* [Exercise directions] Return exactly the span of lines in the following data that opens with the line containing "(rows : ch →" and closes with the line containing "#[global] Instance newest_first_dec". Include nothing else.

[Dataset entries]
==============================

Definition listUsers (filter startIndex count : string) : Op outcome :=
  let f := parseUserNameFilter filter in
  if negb (bool_decide (f = "")) then
    r ← mtry (GetUserByEmail f);
    mret match r with
         | inl u => Reply 200 (BodyList 1 1 [toResource u])
         | inr e => if Is e ErrNotFound then Reply 200 (BodyList 0 1 []) else internalError
         end
  else
    r ← mtry ListUsers;
    mret match r with
         | inr _ => internalError
         | inl users =>
           let total := Z.of_nat (length users) in
           let '(start, lo, hi) := page_bounds total startIndex count in
           match go_slice users lo hi with
           | None => Panicked
           | Some page => Reply 200 (BodyList total start (map toResource page))
           end
         end.

Definition getUser (id : string) : Op outcome :=
  r ← load id;
  mret match r with inl out => out | inr u => writeResource 200 u end.

Definition update_entry (u : UserWithIdentities) : Entry :=
  scim_entry "scim.user.update" (uuid_String (u_ID (ui_User u))) None.

Definition putUser (id : string) (body : option json) : Op outcome :=
  r ← load id;
  match r with
  | inl out => mret out
  | inr u =>
    match decode_payload body with
    | None => mret (writeError 400 "invalid SCIM payload")
    | Some p =>
      r ← mtry (UpdateSCIMUser (u_ID (ui_User u)) (ptr (display p)) (ptr (p_ExternalID p))
                  [update_entry u]);
      match r with
      | inr _ => mret internalError
      | inl updated => finish_update (u_ID (ui_User u)) updated (p_Active p)
      end
    end
  end.
(** The end [putUser] and [patchUser] share. *)
Lemma update_off id (m : Op (UserWithIdentities + error)) w st b w' :
  (r ← m; match r with
          | inr _ => mret internalError
          | inl updated => finish_update id updated (Some false)
          end) w = (inl (Reply st b), w') → (st < 300)%Z → locked_out id (w_db w').
Proof.
  intros (r & w1 & _ & Hk)%bind_inl Hst. destruct r as [x|e]; [by eapply finish_off|].
  apply ret_inl in Hk as [Ho _]. unfold internalError, writeError in Ho. simplify_eq. lia.
Qed.

Lemma deprovisioned rq ids w st b w' :
  Router defaultRole rq w = (inl (Reply st b), w') → (st < 300)%Z →
  keyed u_ID (users (w_db w)) → deprovisions rq = Some ids →
  ∃ id, uuid_Parse ids = Some id ∧ locked_out id (w_db w').
Proof.
  intros Hr Hst Hids Hd. destruct rq as [| | | | | |x body|x body|x]; cbn in Hd; try done; cbn [Router] in Hr.
  - destruct (decode_payload body) as [p|] eqn:Ep; [|done]. cbn in Hd.
    case_bool_decide as Ha; simplify_eq.
    apply (after_load ids) in Hr as (id & u & w1 & Hp & Hu & Hk); [|done..].
    exists id. split; [done|]. rewrite Ep, Ha, Hu in Hk. by eapply update_off.
  - destruct (decode_operations body) as [ops|] eqn:Ep; [|done]. cbn in Hd.
    case_bool_decide as Ha; simplify_eq.
    apply (after_load ids) in Hr as (id & u & w1 & Hp & Hu & Hk); [|done..].
    exists id. split; [done|]. rewrite Ep in Hk. cbv zeta in Hk. rewrite Ha, Hu in Hk.
    by eapply update_off.
  - simplify_eq. apply (after_load ids) in Hr as (id & u & w1 & Hp & Hu & Hk); [|done..].
    exists id. split; [done|]. rewrite Hu in Hk.
    apply bind_inl in Hk as (r & w2 & Hs & Hk). apply ret_inl in Hk as [Hk ->].
    destruct r as [out|x]; [|by eapply setActive_off]. subst out.
    apply setActive_refusal, refusal_status in Hs. lia.
Qed.

End Deprovision.

(** The Guard turns a locked out user away whatever the request: only an error
    of the database hides the reason. *)
Lemma guard_refuses {ENV : Env} {SM : SessionManager} {UP : UuidParse} {D}
    (next : option Principal → M (apistate D sess) herror response) rq (s : apistate D sess) id :
  rq_Path rq ∉ publicPaths → looksLikeAPIToken (rq_Authorization rq) = false →
  UserID (as_sess s) = Some id → locked_out id (tables s) →
  ∃ status code message s', Guard next rq s = (inl (Failure status code message), s') ∧
    (status = 401 ∨ status = 500)%Z ∧ tables s' = tables s.
Proof.
  intros Hpub Htok Huid [(u & t & Hu & Ht) _].
  assert (Hg : ∃ status code message s', guard rq s = (inl (inl (Failure status code message)), s')
               ∧ (status = 401 ∨ status = 500)%Z).
  { unfold guard. rewrite bool_decide_false, Htok by done. unfold guard_session, mgets, mbind, M_bind.
    rewrite Huid. unfold call_store, call_svc, on_store.
    destruct (GetUser id (ss_w (as_svc s))) as [[x|e] w'] eqn:E.
    - apply onErr_inl, queryRow_inl in E as [E _]. unfold tables, world_of in Hu. rewrite Hu in E.
      injection E as <-. rewrite Ht. cbn. eexists _, _, _, _. split; [reflexivity|by left].
    - destruct (Is e ErrNotFound); eexists _, _, _, _; (split; [reflexivity|auto]). }
  destruct Hg as (status & code & message & s' & Hg & Hs). exists status, code, message, s'.
  pose proof (guard_changes_nothing rq s) as Hn. rewrite Hg in Hn. unfold on_api in Hn. cbn in Hn.
  split_and!; [|done|done]. unfold Guard, mbind, M_bind. by rewrite Hg.
Qed.

(** C33: Deprovisioning locks out: once the identity provider has switched an
    account off, by DELETE or by [active: false] in a PUT or a PATCH, and was
    answered with success, the stored sessions that name the user are gone, and
    a request that still comes with a session of the user is refused by the
    Guard of the management API whatever it asks for. *)
Theorem deprovisioned_locked_out {ENV : Env} {SM : SessionManager} {UP : UuidParse} {D}
    (defaultRole authorization : string) (rq : scim_request) (ids : string) (w w' : world)
    (st : Z) (b : scim_body) :
  keyed u_ID (users (w_db w)) →
  scim_serve defaultRole authorization rq w = (inl (Reply st b), w') → (st < 300)%Z →
  deprovisions rq = Some ids →
  ∃ id, uuid_Parse ids = Some id ∧ locked_out id (w_db w') ∧
    ∀ (next : option Principal → M (apistate D sess) herror response) rq' (s : apistate D sess),
      tables s = w_db w' → UserID (as_sess s) = Some id →
      rq_Path rq' ∉ publicPaths → looksLikeAPIToken (rq_Authorization rq') = false →
      ∃ status code message s', Guard next rq' s = (inl (Failure status code message), s') ∧
        (status = 401 ∨ status = 500)%Z ∧ tables s' = tables s.
Proof.
  intros Hids Hs Hst Hd.
  assert (Hr : ∃ w1, w_db w1 = w_db w ∧ Router defaultRole rq w1 = (inl (Reply st b), w')).
  { unfold scim_serve, authMiddleware in Hs. apply bind_inl in Hs as (r & w1 & Ha & Hs).
    exists w1. split; [pose proof (authenticateAPIToken_db authorization w) as Hn; by rewrite Ha in Hn|].
    destruct r as [[role cb]|].
    - destruct (negb _); [|done]. apply ret_inl in Hs as [Ho _]. unfold writeError in Ho. simplify_eq. lia.
    - apply ret_inl in Hs as [Ho _]. unfold writeError in Ho. simplify_eq. lia. }
  destruct Hr as (w1 & Hw1 & Hr). rewrite <- Hw1 in Hids.
  destruct (deprovisioned _ _ _ _ _ _ _ Hr Hst Hids Hd) as (id & Hp & Hl).
  exists id. split_and!; [done..|]. intros next rq' s Ht Hu Hpub Htok.
  apply (guard_refuses next rq' s id); try done. by rewrite Ht.
Qed.

(** ** Concrete runs *)

(** The users of the demo world and a management token of the admin role. *)
Definition token_created := @Tenants.CreateAPIToken quiet_env None "scim" RoleAdmin None demo_tenants.
Definition scim_world : world := token_created.2.
Definition scim_auth : string :=
  match token_created.1 with inl c => "Bearer " +:+ cat_Secret c | inr _ => "" end.
Definition scim_demo (rq : scim_request) := @scim_serve quiet_env demo_UP "viewer" scim_auth rq scim_world.

Definition switched_off : world := (scim_demo (DeleteOneUser (uuid_String 7))).2.

(** A request with a session of user 7 that the server still holds. *)
Definition stale_session : apistate string (gmap string string) := {|
  as_svc := Build_svcstate switched_off "" [];
  as_sess := {[sessUserID := uuid_String 7; sessCSRF := "token"]} |}.
Definition stale_request : Request := {|
  rq_Method := "GET"; rq_Path := "/api/v1/me"; rq_Authorization := ""; rq_CSRF := "token" |}.

Lemma deprovisioned_locked_out_witness :
  locked_out 7 (w_db switched_off) ∧
  ∃ status code message s',
    Guard (ENV := quiet_env) (SM := demo_SM) (D := string) (UP := demo_UP) (λ _, mret (Success 200 BNone)) stale_request stale_session
    = (inl (Failure status code message), s').
Proof.
  destruct (@deprovisioned_locked_out quiet_env demo_SM demo_UP string "viewer" scim_auth
    (DeleteOneUser (uuid_String 7)) (uuid_String 7) scim_world switched_off 204 BodyNone)
    as (id & Hp & Hl & Hg).
  - apply (bool_decide_unpack _). vm_compute. exact I.
  - vm_compute. reflexivity.
  - lia.
  - reflexivity.
  - assert (id = 7%N) as -> by (vm_compute in Hp; congruence). split; [exact Hl|].
    destruct (Hg (λ _, mret (Success 200 BNone)) stale_request stale_session)
      as (status & code & message & s' & E & _).
    + reflexivity.
    + vm_compute. reflexivity.
    + apply (bool_decide_unpack _). vm_compute. exact I.
    + reflexivity.
    + by exists status, code, message, s'.
Defined.

(** A user provisioned as inactive is active. *)
Example create_ignores_active :
  ∃ r, (scim_demo (PostUsers (Some (JObj [("userName", JStr "new@x.example"); ("active", JBool false)])))).1
       = inl (Reply 201 (BodyUser r)) ∧ sr_Active r = true.
Proof. eexists. split; [vm_compute; reflexivity|reflexivity]. Qed.

(** A null [active] in a PATCH switches the account off; in a PUT it does not. *)
Example null_switches_off :
  let patch := JObj [("Operations", JArr [JObj [("op", JStr "replace"); ("path", JStr "active"); ("value", JNull)]])] in
  (∃ r, (scim_demo (PatchOneUser (uuid_String 7) (Some patch))).1 = inl (Reply 200 (BodyUser r))
        ∧ sr_Active r = false) ∧
  (∃ r, (scim_demo (PutOneUser (uuid_String 7) (Some (JObj [("active", JNull)])))).1
        = inl (Reply 200 (BodyUser r)) ∧ sr_Active r = true).
Proof. split; eexists; (split; [vm_compute; reflexivity|reflexivity]). Qed.

(** A refused deactivation has renamed the last admin already. *)
Example partial_put :
  let body := JObj [("displayName", JStr "renamed"); ("active", JBool false)] in
  let r := scim_demo (PutOneUser (uuid_String 8) (Some body)) in
  r.1 = inl (writeError 409 "cannot deactivate the last enabled admin") ∧
  (users (w_db r.2) !! 8%N) ≫= u_DisplayName = Some "renamed".
Proof. split; vm_compute; reflexivity. Qed.

(** The last users, asked for with the largest count there is. *)
Example page_panics : (scim_demo (GetUsers "" "2" "9223372036854775807")).1 = inl Panicked.
Proof. vm_compute. reflexivity. Qed.
(* ===== verification/Telemetry.v ===== *)
(** * Stored telemetry and the explore queries (internal/query/query.go)

    The ClickHouse tables as the deployed schema has them
    (deploy/clickhouse/schema), what one SELECT does, and the log and trace
    queries over them.  The server and its driver are the class [ClickHouse]:
    whether and how a query fails, the order of rows a statement leaves open,
    and what an instant is when it is bound to a [?] (clickhouse-go documents
    whole seconds). *)
From Stdlib Require Import Ascii SpecFloat.
From S2P Require Import Prelude GoStrings Store World PgCore Binary64 TenantQuota.

(** ** Tables *)

Record LogRow := {
  lg_Timestamp : time;
  lg_TraceId : string;
  lg_SpanId : string;
  lg_SeverityText : string;
  lg_SeverityNumber : Z;
  lg_ServiceName : string;
  lg_Body : string;
  lg_ResourceAttributes : gmap string string;
  lg_LogAttributes : gmap string string;
}.

Record SpanRow := {
  sp_Timestamp : time;
  sp_TraceId : string;
  sp_SpanId : string;
  sp_ParentSpanId : string;
  sp_SpanName : string;
  sp_SpanKind : string;
  sp_ServiceName : string;
  sp_ResourceAttributes : gmap string string;
  sp_SpanAttributes : gmap string string;
  sp_Duration : Z;
  sp_StatusCode : string;
  sp_StatusMessage : string;
}.

(** A row of one of the otel_metrics tables, as far as the program reads it. *)
Record MetricRow := {
  mr_TimeUnix : time;
  mr_ResourceAttributes : gmap string string;
}.

(** ingest_counts_1m *)
Record CountRow := {
  ic_TenantId : string;
  ic_Signal : string;
  ic_Minute : time;
  ic_Items : Z;
  ic_Bytes : Z;
}.

Record ch := {
  otel_logs : list LogRow;
  otel_traces : list SpanRow;
  otel_metrics_gauge : list MetricRow;
  otel_metrics_sum : list MetricRow;
  otel_metrics_histogram : list MetricRow;
  otel_metrics_exponential_histogram : list MetricRow;
  otel_metrics_summary : list MetricRow;
  ingest_counts_1m : list CountRow;
}.

#[export] Instance eta_ch : Eta ch :=
  λ r, Build_ch (otel_logs r) (otel_traces r) (otel_metrics_gauge r) (otel_metrics_sum r)
    (otel_metrics_histogram r) (otel_metrics_exponential_histogram r) (otel_metrics_summary r)
    (ingest_counts_1m r).

(** The materialized column TenantId. *)
Definition tenant_of (attrs : gmap string string) : string := default "" (attrs !! "tenant.id").
Definition lg_TenantId (r : LogRow) : string := tenant_of (lg_ResourceAttributes r).
Definition sp_TenantId (r : SpanRow) : string := tenant_of (sp_ResourceAttributes r).
Definition mr_TenantId (r : MetricRow) : string := tenant_of (mr_ResourceAttributes r).

(** ** The server *)

(** A query is refused, or breaks off while its rows are read. *)
Inductive chfail := FailQuery | FailRows.

Class ClickHouse := {
  ch_fail : nat → option chfail;
  bind_time : time → time;
  shuffle : ∀ {A}, nat → list A → list A;
}.

(** The server is free in the order only; a bound instant is rounded down. *)
Class ClickHouseLaws (CH : ClickHouse) : Prop := {
  shuffle_perm A n (l : list A) : shuffle n l ≡ₚ l;
  bind_time_le t : (bind_time t <= t)%Z;
  bind_time_mono t u : (t <= u)%Z → (bind_time t <= bind_time u)%Z;
}.

(** The state of a telemetry request: PostgreSQL and ClickHouse. *)
Record tworld := { tw_w : world; tw_ch : ch }.
#[export] Instance eta_tworld : Eta tworld := λ r, Build_tworld (tw_w r) (tw_ch r).

Definition wrap32 (z : Z) : Z := ((z + 2 ^ 31) `mod` 2 ^ 32 - 2 ^ 31)%Z.
Definition wrapU64 (z : Z) : Z := (z `mod` 2 ^ 64)%Z.

Section Telemetry.
Context {ENV : Env} {CH : ClickHouse}.

Abbreviation T := (M tworld error).

Definition on_pg {A} (m : Op A) : T A := λ s,
  let '(r, w) := m (tw_w s) in (r, s <| tw_w := w |>).

(** One SELECT: its rows in some order. *)
Definition select {A} (rows : ch → list A) : T (list A + chfail) :=
  n ← on_pg tick;
  l ← mgets (λ s, rows (tw_ch s));
  mret (match ch_fail n with Some f => inr f | None => inl (shuffle n l) end).

(** ORDER BY an instant, descending or ascending. *)
Definition newest_first {A} (ts : A → time) (x y : A) : Prop := (ts y <= ts x)%Z.
Definition oldest_first {A} (ts : A → time) (x y : A) : Prop := (ts x <= ts y)%Z.
#[global] Instance newest_first_dec {A} (ts : A → time) : RelDecision (newest_first ts).
Proof. intros x y. unfold newest_first, oldest_first. apply _. Defined.
#[global] Instance oldest_first_dec {A} (ts : A → time) : RelDecision (oldest_first ts).
Proof. intros x y. unfold newest_first, oldest_first. apply _. Defined.

(** positionCaseInsensitive(haystack, needle) > 0: ASCII letters fold. *)
Definition fold_ascii (s : string) : string :=
  String.string_of_list_ascii (map (λ a, ascii_of_N (lower_ascii (code a))) (chars s)).
Definition containsFold (needle haystack : string) : bool :=
  Contains (fold_ascii needle) (fold_ascii haystack).

(** ** The query service *)

Definition query_ErrUpstreamUnavailable : error := ErrNew "telemetry store unavailable".

Definition query_tenant (customerID : uuid) : T string :=
  c ← on_pg (GetCustomer customerID); mret (c_ClientID c).

Record LogRecord := {
  lo_Timestamp : time;
  lo_SeverityText : string;
  lo_SeverityNumber : Z;
  lo_ServiceName : string;
  lo_Body : string;
  lo_TraceID : string;
  lo_SpanID : string;
  lo_Attributes : gmap string string;
}.

Record LogQuery := {
  lq_From : time;
  lq_To : time;
  lq_Text : string;
  lq_Service : string;
  lq_MinSeverity : Z;
  lq_Limit : Z;
  lq_Before : option time;
}.

Definition clampLimit (n : Z) : Z :=
  if (n <=? 0)%Z then 100 else if (1000 <? n)%Z then 1000 else n.

(** The last row's instant when the page is full. *)
Definition nextCursor {A} (ts : A → time) (rows : list A) (limit : Z) : option time :=
  if (Z.of_nat (length rows) <? limit)%Z then None else ts <$> last rows.

(** An optional condition is only in the statement when its field is set. *)
Definition if_text (s : string) (p : bool) : bool := bool_decide (s = "") || p.
Definition before (t : option time) (ts : time) : bool :=
  match t with Some b => (ts <? bind_time b)%Z | None => true end.

Definition where_log (tenant : string) (q : LogQuery) (r : LogRow) : bool :=
  bool_decide (lg_TenantId r = tenant)
  && (bind_time (lq_From q) <=? lg_Timestamp r)%Z && (lg_Timestamp r <? bind_time (lq_To q))%Z
  && if_text (lq_Text q) (containsFold (lq_Text q) (lg_Body r))
  && if_text (lq_Service q) (bool_decide (lg_ServiceName r = lq_Service q))
  && ((lq_MinSeverity q <=? 0)%Z || (lq_MinSeverity q <=? lg_SeverityNumber r)%Z)
  && before (lq_Before q) (lg_Timestamp r).

(** [mapUpdate]: the second map's values win. *)
Definition log_record (r : LogRow) : LogRecord := {|
  lo_Timestamp := lg_Timestamp r; lo_SeverityText := lg_SeverityText r;
  lo_SeverityNumber := lg_SeverityNumber r; lo_ServiceName := lg_ServiceName r;
  lo_Body := lg_Body r; lo_TraceID := lg_TraceId r; lo_SpanID := lg_SpanId r;
  lo_Attributes := lg_LogAttributes r ∪ lg_ResourceAttributes r |}.

Definition upstream {A} (r : A + chfail) : T A :=
  match r with inl a => mret a | inr _ => mthrow (Wrap "clickhouse" query_ErrUpstreamUnavailable) end.

Definition QueryLogs (customerID : uuid) (q : LogQuery) : T (list LogRecord * option time) :=
  tenant ← query_tenant customerID;
  let limit := clampLimit (lq_Limit q) in
  r ← select (λ c, filter (λ r, where_log tenant q r = true) (otel_logs c));
  rows ← upstream r;
  let out := log_record <$> list.take (Z.to_nat limit) (merge_sort (newest_first lg_Timestamp) rows) in
  mret (out, nextCursor lo_Timestamp out limit).

(** *** Traces *)

Record TraceSummary := {
  ts_TraceID : string;
  ts_RootName : string;
  ts_RootService : string;
  ts_StartTime : time;
  ts_DurationMs : spec_float;
  ts_SpanCount : Z;
  ts_ErrorCount : Z;
}.
#[global] Instance eta_TraceSummary : Eta TraceSummary :=
  λ r, Build_TraceSummary (ts_TraceID r) (ts_RootName r) (ts_RootService r) (ts_StartTime r)
    (ts_DurationMs r) (ts_SpanCount r) (ts_ErrorCount r).

Record TraceQuery := {
  tq_From : time;
  tq_To : time;
  tq_Service : string;
  tq_Name : string;
  tq_MinDurationMs : spec_float;
  tq_ErrorsOnly : bool;
  tq_Limit : Z;
  tq_Before : option time;
}.

Definition durationMs (ns : Z) : spec_float := ndiv (of_Z ns) (of_Z 1000000).
Definition min_duration_ns (ms : spec_float) : Z := trunc (nmul ms (of_Z 1000000)).

Definition where_root (tenant : string) (q : TraceQuery) (r : SpanRow) : bool :=
  bool_decide (sp_TenantId r = tenant) && bool_decide (sp_ParentSpanId r = "")
  && (bind_time (tq_From q) <=? sp_Timestamp r)%Z && (sp_Timestamp r <? bind_time (tq_To q))%Z
  && if_text (tq_Service q) (bool_decide (sp_ServiceName r = tq_Service q))
  && if_text (tq_Name q) (containsFold (tq_Name q) (sp_SpanName r))
  && (negb (nltb (of_Z 0) (tq_MinDurationMs q))
      || (min_duration_ns (tq_MinDurationMs q) <=? sp_Duration r)%Z)
  && before (tq_Before q) (sp_Timestamp r).

Definition trace_summary (r : SpanRow) : TraceSummary := {|
  ts_TraceID := sp_TraceId r; ts_RootName := sp_SpanName r; ts_RootService := sp_ServiceName r;
  ts_StartTime := sp_Timestamp r; ts_DurationMs := durationMs (sp_Duration r);
  ts_SpanCount := 0; ts_ErrorCount := 0 |}.

Definition is_error (r : SpanRow) : bool :=
  bool_decide (sp_StatusCode r = "STATUS_CODE_ERROR") || bool_decide (sp_StatusCode r = "Error").

(** GROUP BY TraceId over a tenant's spans of the given traces. *)
Definition count_groups (tenant : string) (ids : list string) (c : ch) : list (string * (Z * Z)) :=
  let rows := filter (λ r, sp_TenantId r = tenant ∧ sp_TraceId r ∈ ids) (otel_traces c) in
  (λ id, let of_id := filter (λ r, sp_TraceId r = id) rows in
         (id, (wrap32 (Z.of_nat (length of_id)),
               wrap32 (Z.of_nat (length (filter (λ r, is_error r = true) of_id))))))
  <$> remove_dups (sp_TraceId <$> rows).

(** A failure while the rows are read is returned as it is, only a refused
    query as [ErrUpstreamUnavailable]; likewise in [GetTrace]. *)
Definition rows_err {A} (r : A + chfail) : T A :=
  match r with
  | inl a => mret a
  | inr FailQuery => mthrow (Wrap "clickhouse" query_ErrUpstreamUnavailable)
  | inr FailRows => mthrow Fault
  end.

Definition traceCounts (tenant : string) (ids : list string) : T (gmap string (Z * Z)) :=
  r ← select (count_groups tenant ids);
  groups ← rows_err r;
  mret (list_to_map groups).

Definition with_counts (counts : gmap string (Z * Z)) (t : TraceSummary) : TraceSummary :=
  match counts !! ts_TraceID t with
  | Some (spans, errors) => t <| ts_SpanCount := spans |> <| ts_ErrorCount := errors |>
  | None => t
  end.

Definition QueryTraces (customerID : uuid) (q : TraceQuery) : T (list TraceSummary * option time) :=
  tenant ← query_tenant customerID;
  let limit := clampLimit (tq_Limit q) in
  r ← select (λ c, filter (λ r, where_root tenant q r = true) (otel_traces c));
  rows ← upstream r;
  let summaries :=
    trace_summary <$> list.take (Z.to_nat limit) (merge_sort (newest_first sp_Timestamp) rows) in
  match summaries with
  | [] => mret ([], nextCursor ts_StartTime [] limit)
  | _ =>
    counts ← traceCounts tenant (ts_TraceID <$> summaries);
    let summaries :=
      filter (λ t, (tq_ErrorsOnly q && (ts_ErrorCount t =? 0)%Z) = false)
        (with_counts counts <$> summaries) in
    mret (summaries, nextCursor ts_StartTime summaries limit)
  end.

Record Span := {
  span_SpanID : string;
  span_ParentSpanID : string;
  span_Name : string;
  span_Service : string;
  span_Kind : string;
  span_StartTime : time;
  span_DurationMs : spec_float;
  span_StatusCode : string;
  span_StatusMessage : string;
  span_Attributes : gmap string string;
}.

Definition to_span (r : SpanRow) : Span := {|
  span_SpanID := sp_SpanId r; span_ParentSpanID := sp_ParentSpanId r; span_Name := sp_SpanName r;
  span_Service := sp_ServiceName r; span_Kind := sp_SpanKind r; span_StartTime := sp_Timestamp r;
  span_DurationMs := durationMs (sp_Duration r); span_StatusCode := sp_StatusCode r;
  span_StatusMessage := sp_StatusMessage r; span_Attributes := sp_SpanAttributes r |}.

Definition GetTrace (customerID : uuid) (traceID : string) : T (list Span) :=
  tenant ← query_tenant customerID;
  r ← select (λ c, filter (λ r, sp_TenantId r = tenant ∧ sp_TraceId r = traceID) (otel_traces c));
  rows ← rows_err r;
  mret (to_span <$> merge_sort (oldest_first sp_Timestamp) rows).

End Telemetry.

(** A server that always answers, and whose driver rounds to seconds. *)
Definition quiet_ch : ClickHouse := {|
  ch_fail _ := None; bind_time t := (t / second * second)%Z; shuffle _ _ l := l |}.

Lemma quiet_ch_laws : ClickHouseLaws quiet_ch.
Proof.
  split; cbn; [done|..]; intros t.
  - pose proof (Z.mul_div_le t second ltac:(done)). lia.
  - intros u Htu. apply Z.mul_le_mono_nonneg_r; [done|]. by apply Z.div_le_mono.
Qed.

Definition ch_empty : ch := {|
  otel_logs := []; otel_traces := []; otel_metrics_gauge := []; otel_metrics_sum := [];
  otel_metrics_histogram := []; otel_metrics_exponential_histogram := [];
  otel_metrics_summary := []; ingest_counts_1m := [] |}.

==============================

* [Result]
Definition select {A} (rows : ch → list A) : T (list A + chfail) :=
  n ← on_pg tick;
  l ← mgets (λ s, rows (tw_ch s));
  mret (match ch_fail n with Some f => inr f | None => inl (shuffle n l) end).

(** ORDER BY an instant, descending or ascending. *)
Definition newest_first {A} (ts : A → time) (x y : A) : Prop := (ts y <= ts x)%Z.
Definition oldest_first {A} (ts : A → time) (x y : A) : Prop := (ts x <= ts y)%Z.
#[global] Instance newest_first_dec {A} (ts : A → time) : RelDecision (newest_first ts).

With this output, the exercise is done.